**REQUIRED WORK**
Copy out exactly the lines below that run from the one holding "let a := request (BulkUpdateProfile p channels false)" to the one holding "(** A run of bulk writes of one kind. *)", keeping both of those lines and no others.

=== RECORDS SUPPLIED ===

(* ===== verification/ReconcileTheorems.v ===== *)
(** * What profile reconciliation promises.

    However calls fail and whenever it is cancelled, it leaves no channel without a profile; a
    group it reports as reconciled is in exactly its profiles; the channels the pipeline owns
    are left alone. *)
From S2P Require Import Prelude PyFloat PyValue PyText PyDict PyState ExecutorTypes ExecutorAssign ProfileReconcile.
From S2P Require Import ProfileSweep HoareLogic.
From stdpp Require Import list gmap strings.
Open Scope Z_scope.
Open Scope py_scope.

Module ReconcileTheorems.
Import ProfileReconcile ProfileSweep HoareLogic.

Lemma dict_get_d_get (d : list (string * pyval)) k : dict_get d k = d_get k d.
Proof. induction d as [|[k' v] d IH]; cbn; [done|]. by rewrite IH. Qed.

Lemma marker_unmarked cp : marker (unmarked cp) = false.
Proof.
  unfold marker, unmarked. rewrite dict_get_d_get, !d_get_del.
  rewrite (bool_decide_eq_true_2 (ExecutorAssign.OWNER_KEY = ExecutorAssign.OWNER_KEY)) by done.
  by destruct (bool_decide (_ = ExecutorAssign.RULE_KEY)).
Qed.

(** ** Memberships *)

(** Dispatcharr's memberships.  A bulk write that succeeds is made; one that fails may have
    been made in part; no other call changes them. *)
Class Memberships (W : Type) `{!Client W} := {
  profiles_of : W -> Z -> gset Z;
  bulk_made : forall p channels b w w', request (BulkUpdateProfile p channels b) w = (Ok tt, w') ->
    forall ch, profiles_of w' ch = if bool_decide (ch ∈ channels)
                                   then (if b : bool then {[ p ]} ∪ profiles_of w ch else profiles_of w ch ∖ {[ p ]})
                                   else profiles_of w ch;
  bulk_failed : forall p channels b w e w', request (BulkUpdateProfile p channels b) w = (Raise e, w') ->
    forall ch, profiles_of w' ch = profiles_of w ch \/
      ch ∈ channels /\ profiles_of w' ch = if b : bool then {[ p ]} ∪ profiles_of w ch else profiles_of w ch ∖ {[ p ]};
  others_keep : forall A (c : call A) w ch,
    match c with BulkUpdateProfile _ _ _ => True | _ => profiles_of (request c w).2 ch = profiles_of w ch end }.

Section memberships.
Context {W : Type} `{!Client W, !Memberships W}.

Definition is_bulk {A} (c : call A) : bool := match c with BulkUpdateProfile _ _ _ => true | _ => false end.

(** What depends on the memberships only. *)
Definition about (P : (Z -> gset Z) -> Prop) (w : W) : Prop := P (profiles_of w).
Definition pointwise (P : (Z -> gset Z) -> Prop) : Prop := forall f g, (forall ch, f ch = g ch) -> P f -> P g.

Lemma quiet_call {A} (c : call A) P : is_bulk c = false -> pointwise P -> stays (about P) (api c).
Proof.
  intros Hc HP w Hw. unfold api, about in *. assert (H : P (profiles_of (request c w).2)).
  { apply (HP (profiles_of w)); [|done]. intros ch. pose proof (others_keep _ c w ch) as Hk. by destruct c. }
  by destruct (request c w).1.
Qed.

Section quiet.
Variable P : (Z -> gset Z) -> Prop.
Hypothesis HP : pointwise P.
Abbreviation quiet := (stays (about P)).

Ltac quiet_step :=
  lazymatch goal with
  | |- stays _ (bind _ _) => apply stays_bind; [|intros ?]
  | |- stays _ (attempt _) => apply stays_attempt
  | |- stays _ (api _) => apply quiet_call; [reflexivity|done]
  | |- stays _ (ret _) => by apply hoare_ret
  | |- stays _ (raise _) => by apply hoare_raise
  | |- stays _ (pure _) => apply hoare_pure; intros ? ?; by case_match
  | |- stays _ (if ?b then _ else _) => destruct b
  | |- stays _ (match ?b with _ => _ end) => destruct b
  end.
Ltac quiet := repeat first [quiet_step | eauto 2].

Lemma quiet_cancel : quiet _check_cancel.
Proof. unfold _check_cancel. quiet. Qed.
Lemma quiet_pages n : forall number g l, quiet (pages_from n number g l).
Proof. induction n as [|n IH]; intros number g l; cbn [pages_from]; pose proof quiet_cancel; quiet. Qed.
Lemma quiet_fetch g : quiet (_fetch_group_channels g).
Proof. apply quiet_pages. Qed.
Lemma quiet_recheck g live : quiet (_recheck_newly_owned g live).
Proof. pose proof quiet_fetch. unfold _recheck_newly_owned. quiet. Qed.
Lemma quiet_clear m : quiet (_clear_ownership_marker m).
Proof. unfold _clear_ownership_marker. quiet. Qed.
Lemma quiet_live : quiet _resolve_live_rule_ids.
Proof. unfold _resolve_live_rule_ids, _query_live_profile_assigning_rule_ids. quiet. Qed.
End quiet.

(** ** Bulk writes *)

(** Writes that enable only add; writes that disable only take their profiles away. *)
Lemma bulk_adds (f : Z -> gset Z) p channels (w : W) ch :
  f ch ⊆ profiles_of w ch -> f ch ⊆ profiles_of (request (BulkUpdateProfile p channels true) w).2 ch.
Proof.
  intros H. destruct (request _ w) as [[[]|e] w'] eqn:E; cbn.
  - rewrite (bulk_made _ _ _ _ _ E). case_bool_decide; set_solver.
  - destruct (bulk_failed _ _ _ _ _ _ E ch) as [-> | [_ ->]]; set_solver.
Qed.

Lemma bulk_spares q p channels b (w : W) ch :
  q <> p \/ b = true -> q ∈ profiles_of w ch -> q ∈ profiles_of (request (BulkUpdateProfile p channels b) w).2 ch.
Proof.
  intros Hq H. destruct (request _ w) as [[[]|e] w'] eqn:E; cbn.
  - rewrite (bulk_made _ _ _ _ _ E). case_bool_decide; [|done]. destruct b; set_solver.
  - destruct (bulk_failed _ _ _ _ _ _ E ch) as [-> | [_ ->]]; [done|]. destruct b; set_solver.
Qed.

Lemma bulk_outside p channels b (w : W) ch :
  ch ∉ channels -> profiles_of (request (BulkUpdateProfile p channels b) w).2 ch = profiles_of w ch.
Proof.
  intros Hch. destruct (request _ w) as [[[]|e] w'] eqn:E; cbn.
  - rewrite (bulk_made _ _ _ _ _ E). by rewrite bool_decide_eq_false_2.
  - by destruct (bulk_failed _ _ _ _ _ _ E ch) as [-> | [? _]].
Qed.

(** *** No channel is stranded *)

(** A channel that had a profile has one. *)
Definition housed (start : Z -> gset Z) (f : Z -> gset Z) : Prop := forall ch, start ch <> ∅ -> f ch <> ∅.
(** Nothing has been taken away. *)
Definition grown (start : Z -> gset Z) (f : Z -> gset Z) : Prop := forall ch, start ch ⊆ f ch.

Lemma pointwise_housed start : pointwise (housed start).
Proof. intros f g Hfg Hf ch. rewrite <- Hfg. apply Hf. Qed.
Lemma pointwise_grown start : pointwise (grown start).
Proof. intros f g Hfg Hf ch. rewrite <- Hfg. apply Hf. Qed.
Lemma grown_housed start f : grown start f -> housed start f.
Proof. intros H ch Hs Hf. apply Hs. specialize (H ch). set_solver. Qed.

Section writing.
Variables (start : Z -> gset Z) (channels : list Z).

Definition untouched (f : Z -> gset Z) : Prop := forall ch, ch ∉ channels -> f ch = start ch.
Definition everywhere (profiles : list Z) (f : Z -> gset Z) : Prop := forall p ch, p ∈ profiles -> ch ∈ channels -> p ∈ f ch.
Definition nowhere (profiles : list Z) (f : Z -> gset Z) : Prop := forall p ch, p ∈ profiles -> ch ∈ channels -> p ∉ f ch.

(** While profiles are enabled; while others are disabled. *)
Definition adding (made : list Z) (f : Z -> gset Z) : Prop := grown start f /\ untouched f /\ everywhere made f.
Definition removing (valid made : list Z) (f : Z -> gset Z) : Prop := everywhere valid f /\ untouched f /\ nowhere made f.

Lemma pointwise_adding made : pointwise (adding made).
Proof.
  intros f g Hfg (Hg & Hu & He). split_and!; [by eapply pointwise_grown|intros ch Hch; rewrite <- Hfg; by apply Hu|].
  intros p ch Hp Hch. rewrite <- Hfg. by apply He.
Qed.
Lemma pointwise_removing valid made : pointwise (removing valid made).
Proof.
  intros f g Hfg (He & Hu & Hn). split_and!; [|intros ch Hch; rewrite <- Hfg; by apply Hu|];
    intros p ch Hp Hch; rewrite <- Hfg; first [by apply He|by apply Hn].
Qed.

Lemma adding_one p made r : adding made (profiles_of r) ->
  let a := request (BulkUpdateProfile p channels true) r in
  adding (match a.1 with Ok _ => made ++ [p] | Raise _ => made end) (profiles_of a.2).
Proof.
  intros (Hg & Hu & He). cbn zeta. set (a := request _ r). split_and!.
  - intros ch. apply bulk_adds, Hg.
  - intros ch Hch. unfold a. rewrite bulk_outside by done. by apply Hu.
  - intros q ch Hq Hch. destruct a.1 as [[]|e] eqn:E; [|apply bulk_spares; [by right|by apply He]].
    apply elem_of_app in Hq as [Hq|Hq]; [apply bulk_spares; [by right|by apply He]|].
    apply list_elem_of_singleton in Hq as ->. unfold a in *. destruct (request _ r) as [x w'] eqn:Er. cbn in E. subst x.
    cbn. rewrite (bulk_made _ _ _ _ _ Er), bool_decide_eq_true_2 by done. set_solver.
Qed.

Lemma removing_one p valid made r : p ∉ valid -> removing valid made (profiles_of r) ->
  let a := request (BulkUpdateProfile p channels false) r in
  removing valid (match a.1 with Ok _ => made ++ [p] | Raise _ => made end) (profiles_of a.2).
Proof.
  intros Hp (He & Hu & Hn). cbn zeta. set (a := request _ r). split_and!.
  - intros q ch Hq Hch. apply bulk_spares; [left; by intros ->|by apply He].
  - intros ch Hch. unfold a. rewrite bulk_outside by done. by apply Hu.
  - assert (Hd : forall q ch, q ∉ profiles_of r ch -> q ∉ profiles_of a.2 ch).
    { intros q ch Hq. unfold a. destruct (request _ r) as [[[]|e] w'] eqn:Er; cbn.
      - rewrite (bulk_made _ _ _ _ _ Er). case_bool_decide; set_solver.
      - destruct (bulk_failed _ _ _ _ _ _ Er ch) as [-> | [_ ->]]; set_solver. }
    intros q ch Hq Hch. destruct a.1 as [[]|e] eqn:E; [|by apply Hd, Hn].
    apply elem_of_app in Hq as [Hq|Hq]; [by apply Hd, Hn|].
    apply list_elem_of_singleton in Hq as ->. unfold a in *. destruct (request _ r) as [x w'] eqn:Er. cbn in E. subst x.
    cbn. rewrite (bulk_made _ _ _ _ _ Er), bool_decide_eq_true_2 by done. set_solver.
Qed.

(** A run of bulk writes of one kind. *)
Lemma bulk_run b (Inv : list Z -> (Z -> gset Z) -> Prop) profiles :
  (forall made, pointwise (Inv made)) -> (forall made f, Inv made f -> Inv [] f) ->
  (forall p made w, p ∈ profiles -> Inv made (profiles_of w) ->
     let a := request (BulkUpdateProfile p channels b) w in
     Inv (match a.1 with Ok _ => made ++ [p] | Raise _ => made end) (profiles_of a.2)) ->
  forall made failed,
  hoare (about (Inv made)) (bulk_each b channels profiles made failed)
    (fun r w => Inv r.1 (profiles_of w) /\ exists l, r.2 = failed ++ l /\ (l = [] -> r.1 = made ++ profiles)) (about (Inv [])).
Proof.
  intros HP H0 H1. induction profiles as [|p profiles IH]; intros made failed; cbn [bulk_each].
  { apply hoare_ret. intros w H. split; [done|]. exists []. by rewrite !app_nil_r. }
  eapply hoare_bind; [eapply hoare_weaken; [apply (quiet_cancel _ (HP made))|done|intros ? ? H; exact H|intros w; apply H0]|].
  intros []. eapply hoare_bind with (Q := fun r => about (Inv (match r with Ok _ => made ++ [p] | Raise _ => made end))).
  - intros w H. unfold attempt, api, about. specialize (H1 p made w ltac:(left) H). cbn zeta in H1.
    destruct (request _ w) as [r w'] eqn:E. exact H1.
  - assert (Ht : forall made failed, hoare (about (Inv made)) (bulk_each b channels profiles made failed)
      (fun r w => Inv r.1 (profiles_of w) /\ exists l, r.2 = failed ++ l /\ (l = [] -> r.1 = made ++ profiles)) (about (Inv []))).
    { apply IH. intros q made' w Hq. apply H1. by right. }
    intros [[]|e]; (eapply hoare_post; [apply Ht|]); cbn; intros [m f] w (Hi & l & El & Hl); (split; [done|]).
    + exists l. split; [done|]. intros Hnil. by rewrite (Hl Hnil), <- app_assoc.
    + exists (p :: l). split; [by rewrite El, <- app_assoc|done].
Qed.

Lemma enabling_run profiles :
  hoare (about (adding [])) (bulk_each true channels profiles [] [])
    (fun r w => adding r.1 (profiles_of w) /\ (r.2 = [] -> r.1 = profiles)) (about (adding [])).
Proof.
  eapply hoare_post; [apply (bulk_run true adding)|].
  - apply pointwise_adding.
  - intros made f (Hg & Hu & _). split_and!; [done|done|]. intros p ch Hp. by apply elem_of_nil in Hp.
  - intros p made w _. apply adding_one.
  - intros r w (H & l & El & Hl). split; [done|]. intros Hn. apply Hl. cbn in El. congruence.
Qed.

Lemma disabling_run valid profiles : (forall p, p ∈ profiles -> p ∉ valid) ->
  hoare (about (removing valid [])) (bulk_each false channels profiles [] [])
    (fun r w => removing valid r.1 (profiles_of w) /\ (r.2 = [] -> r.1 = profiles)) (about (removing valid [])).
Proof.
  intros Hv. eapply hoare_post; [apply (bulk_run false (removing valid))|].
  - apply pointwise_removing.
  - intros made f (Hg & Hu & _). split_and!; [done|done|]. intros p ch Hp. by apply elem_of_nil in Hp.
  - intros p made w Hp. apply removing_one. by apply Hv.
  - intros r w (H & l & El & Hl). split; [done|]. intros Hn. apply Hl. cbn in El. congruence.
Qed.

Lemma adding_housed made f : adding made f -> housed start f.
Proof. intros (Hg & _). by apply grown_housed. Qed.
Lemma removing_housed p valid made f : p ∈ valid -> removing valid made f -> housed start f.
Proof.
  intros Hp (He & Hu & _) ch Hs. destruct (decide (ch ∈ channels)) as [Hin|Hn]; [|by rewrite Hu].
  specialize (He p ch Hp Hin). set_solver.
Qed.
End writing.

(** ** No channel loses its last profile *)

Definition houses (w w' : W) : Prop := housed (profiles_of w) (profiles_of w').
#[export] Instance houses_pre : PreOrder houses.
Proof. split; [by intros w ch|]. intros a b c H1 H2 ch H. by apply H2, H1. Qed.

Lemma housing_of_hoare {A} (m : M W A) : (forall start, hoare (about (fun f => forall ch, f ch = start ch)) m
  (fun _ => about (housed start)) (about (housed start))) -> moves houses m.
Proof. intros Hm w. specialize (Hm (profiles_of w) w (fun ch => eq_refl)). unfold houses. by destruct (m w) as [[a|e] w']. Qed.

===

**RESPONSE TO THE TASK**
  let a := request (BulkUpdateProfile p channels false) r in
  removing valid (match a.1 with Ok _ => made ++ [p] | Raise _ => made end) (profiles_of a.2).
Proof.
  intros Hp (He & Hu & Hn). cbn zeta. set (a := request _ r). split_and!.
  - intros q ch Hq Hch. apply bulk_spares; [left; by intros ->|by apply He].
  - intros ch Hch. unfold a. rewrite bulk_outside by done. by apply Hu.
  - assert (Hd : forall q ch, q ∉ profiles_of r ch -> q ∉ profiles_of a.2 ch).
    { intros q ch Hq. unfold a. destruct (request _ r) as [[[]|e] w'] eqn:Er; cbn.
      - rewrite (bulk_made _ _ _ _ _ Er). case_bool_decide; set_solver.
      - destruct (bulk_failed _ _ _ _ _ _ Er ch) as [-> | [_ ->]]; set_solver. }
    intros q ch Hq Hch. destruct a.1 as [[]|e] eqn:E; [|by apply Hd, Hn].
    apply elem_of_app in Hq as [Hq|Hq]; [by apply Hd, Hn|].
    apply list_elem_of_singleton in Hq as ->. unfold a in *. destruct (request _ r) as [x w'] eqn:Er. cbn in E. subst x.
    cbn. rewrite (bulk_made _ _ _ _ _ Er), bool_decide_eq_true_2 by done. set_solver.
Qed.

(** A run of bulk writes of one kind. *)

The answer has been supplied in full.